Quatre œuvres littéraires et scientifiques, en Français et en Arabe, sont lauréates du prix Zoubeida Bchir des écrits féminins au titre de l’année 2019 décerné à des écrivaines majoritairement issues du milieu académique.

La remise des prix a eu lieu, mardi soir, au cours d’une cérémonie organisée au siège du Centre de recherches, d’études, de documentation et d’information sur la femme (CREDIF).

Le prix de la meilleure production littéraire en Langue française a été décerné à Amel Cherif pour son roman « Derrière la ligne bleue », paru le 1er mai 2019 aux éditions arabesques. Il s’agit du seul livre en langue française primé et le premier roman de cette habituée au genre poétique.

Le prix de la recherche scientifique en français n’a pas été attribué cette année.

En Langue arabe, le prix de la meilleure création littéraire a été attribué à Saoussen Ouri pour son roman du genre policier « Fondouk Normandie » (Hôtel Normandie).

Ce polar est son premier livre qui est paru le 27 juillet 2019 aux éditions Arabesques.

Le prix de la recherche scientifique a été attribué à Olfa Youssef pour « Wajho Ellahi; thaletho soubolen ila al-hak » (Visage du Dieu; trois voies pour la vérité) paru fin 2019 dans plusieurs pays arabes et en Tunisie chez Meskiliani Editions.

Le prix de la recherche scientifique sur la femme tunisienne est revenu à Zahia Jouirou pour « Al Waad AlJadid; Makaleton fi al-Fatwa wa efekho annisaa ». (Le nouveau Féminicide; Articles sur la Fatwa et la jurisprudence sur le femmes).
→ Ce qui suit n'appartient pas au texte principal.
(* ===== verification/Huffman.v ===== *)
(** * Huffman decoding of header strings

    [internal_crates/web-transport-proto/src/huffman.rs]: a tree of tables, each of
    which looks up a few bits, and a window that moves over the input. Positions are
    [u32] and wrap.

    The specification is the code of RFC 7541, the canonical Huffman code of a list
    of lengths. *)
From Stdlib Require Import NArith Lia Bool.
From stdpp Require Import base list option numbers.
From S2P Require Import Prelude.

#[local] Arguments N.modulo : simpl never.
#[local] Arguments N.div : simpl never.
#[local] Arguments N.pow : simpl never.
#[local] Arguments N.mul : simpl never.

(** ** [BitWindow] *)

Definition u32 (x : N) : N := x mod 2 ^ 32.

Module BitWindow.
Record t := mk { byte : N; bit : N; count : N }.

Definition new : t := mk 0 0 0.

Definition forwards (step : N) (self : t) : t :=
  let b := u32 (bit self + count self) in
  mk (u32 (byte self + b / 8)) (b mod 8) step.

Definition opposite_bit_window (self : t) : t := mk (byte self) (bit self) (8 - bit self mod 8).
End BitWindow.

Module HuffmanErr.
Inductive Error := MissingBits (w : BitWindow.t) | Unhandled (w : BitWindow.t) (value : N).
End HuffmanErr.
Import HuffmanErr(Error).

(** ** Reading bits *)

(** Indexing panics out of range. *)
Definition index (src : list byte) (i : N) : outcome unit N :=
  match src !! N.to_nat i with Some b => Ok (nb b) | None => Panic end.

Definition read_bits (src : list byte) (byte_offset bit_offset len : N) : outcome unit N :=
  if (len =? 0) || (8 <? len) ||
     (u32 (u32 (lenN src) * 8) <? u32 (u32 (u32 (byte_offset * 8) + bit_offset) + len)) then Err tt
  else
    let byte_offset := u32 (byte_offset + bit_offset / 8) in
    let bit_offset := bit_offset - bit_offset / 8 * 8 in
    if bit_offset + len <=? 8 then
      match index src byte_offset with
      | Ok b => Ok (N.shiftr (N.shiftl b bit_offset mod 2 ^ 8) (8 - len))
      | r => r
      end
    else
      match index src byte_offset, index src (byte_offset + 1) with
      | Ok b, Ok c => Ok (N.shiftr (N.shiftl (N.lor (N.shiftl b 8) c) bit_offset mod 2 ^ 16) (16 - len) mod 2 ^ 8)
      | _, _ => Panic
      end.

(** ** The decoder *)

Inductive HuffmanDecoder := Decoder (lookup : N) (table : list DecodeValue)
with DecodeValue := Partial (d : HuffmanDecoder) | Sym (sym : N).

Definition check_eof (bit_pos : BitWindow.t) (input : list byte) : outcome Error (option N) :=
  match u32 (BitWindow.byte bit_pos + 1) ?= lenN input with
  | Gt => Ok None
  | Eq =>
      let side := BitWindow.opposite_bit_window bit_pos in
      match read_bits input (BitWindow.byte side) (BitWindow.bit side) (BitWindow.count side) with
      | Ok rest =>
          let eof_filler := (N.shiftl 2 (BitWindow.count side - 1) mod 2 ^ 16 - 1) mod 2 ^ 8 in
          if N.land rest eof_filler =? eof_filler then Ok None else Err (HuffmanErr.MissingBits bit_pos)
      | Err _ => Err (HuffmanErr.MissingBits side)
      | Panic => Panic
      end
  | Lt => Err (HuffmanErr.MissingBits bit_pos)
  end.

Definition fetch_value (bit_pos : BitWindow.t) (input : list byte) : outcome Error (option N) :=
  match read_bits input (BitWindow.byte bit_pos) (BitWindow.bit bit_pos) (BitWindow.count bit_pos) with
  | Ok value => Ok (Some value)
  | Err _ => check_eof bit_pos input
  | Panic => Panic
  end.

Fixpoint decode_next (self : HuffmanDecoder) (bit_pos : BitWindow.t) (input : list byte) :
    outcome Error (option byte) * BitWindow.t :=
  match self with
  | Decoder lookup table =>
      let bit_pos := BitWindow.forwards lookup bit_pos in
      match fetch_value bit_pos input with
      | Ok (Some value) =>
          (fix get (table : list DecodeValue) (i : nat) : outcome Error (option byte) * BitWindow.t :=
             match table, i with
             | [], _ => (Err (HuffmanErr.Unhandled bit_pos value), bit_pos)
             | Sym x :: _, O => (Ok (Some (bn x)), bit_pos)
             | Partial d :: _, O => decode_next d bit_pos input
             | _ :: table, S i => get table i
             end) table (N.to_nat value)
      | Ok None => (Ok None, bit_pos)
      | Err err => (Err err, bit_pos)
      | Panic => (Panic, bit_pos)
      end
  end.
Cet livre édité au mois d’avril 2019 est paru chez l’éditeur tunisien Meskiliani Editions et au Liban chez Dar Alrafidain (Beyrouth).

Ces récompenses littéraires sont habituellement décernées au printemps et à l’occasion de la fête internationale de la femme, célébrée le 8 mars de chaque année. En raison de la pandémie de la Covid-19 et la période du confinement, le rendez-vous a été décalé au mois d’août.

L’événement coïncide cette année avec la célébration du 30ème anniversaire du Credif et celle de la Fête de la femme tunisienne qui aura lieu le jeudi 13 août.

La cérémonie a démarré par une prestation musicale instrumentale de la violoniste Yasmine Azaiez. Elle a interprété « Samra », célèbre chanson de l’artiste disparu Hedi Jouini.

La ministre de la femme, de la famille, de l’enfance, et des Seniors, au gouvernement de gestion des Affaires Courantes, Asma Sehiri Laabid, a été parmi les personnalités politiques présentes en plus de plusieurs figures du milieu littéraire.

Dans son allocution, elle a notamment évoqué l’importance de cette manifestation qui « valorise l’apport de la femme tunisienne dans la création littéraire et scientifique. »

La soirée a été marquée par la diffusion d’un documentaire sur le parcours d’écrivaines, de poètes et romancières tunisiennes comme Raja Ben Slama, Nejet Ouerghi et Fatma Ben Becher.

Le prix Zoubeida Bchir pour les écrits féminins tunisiens a été créé en 1995 au nom de la poétesse Zoubeida Bchir (8 février 1938-21 août 2011.). Cette native de la région de Sakiet Sidi Youssef, au Nord-Ouest, est décédée à Tunis à l’âge de 73 ans.

Zoubeida Bchir est la première poétesse en langue arabe, depuis l’indépendance, qui était également animatrice à la Radio Tunisienne, de 1959 à 1962.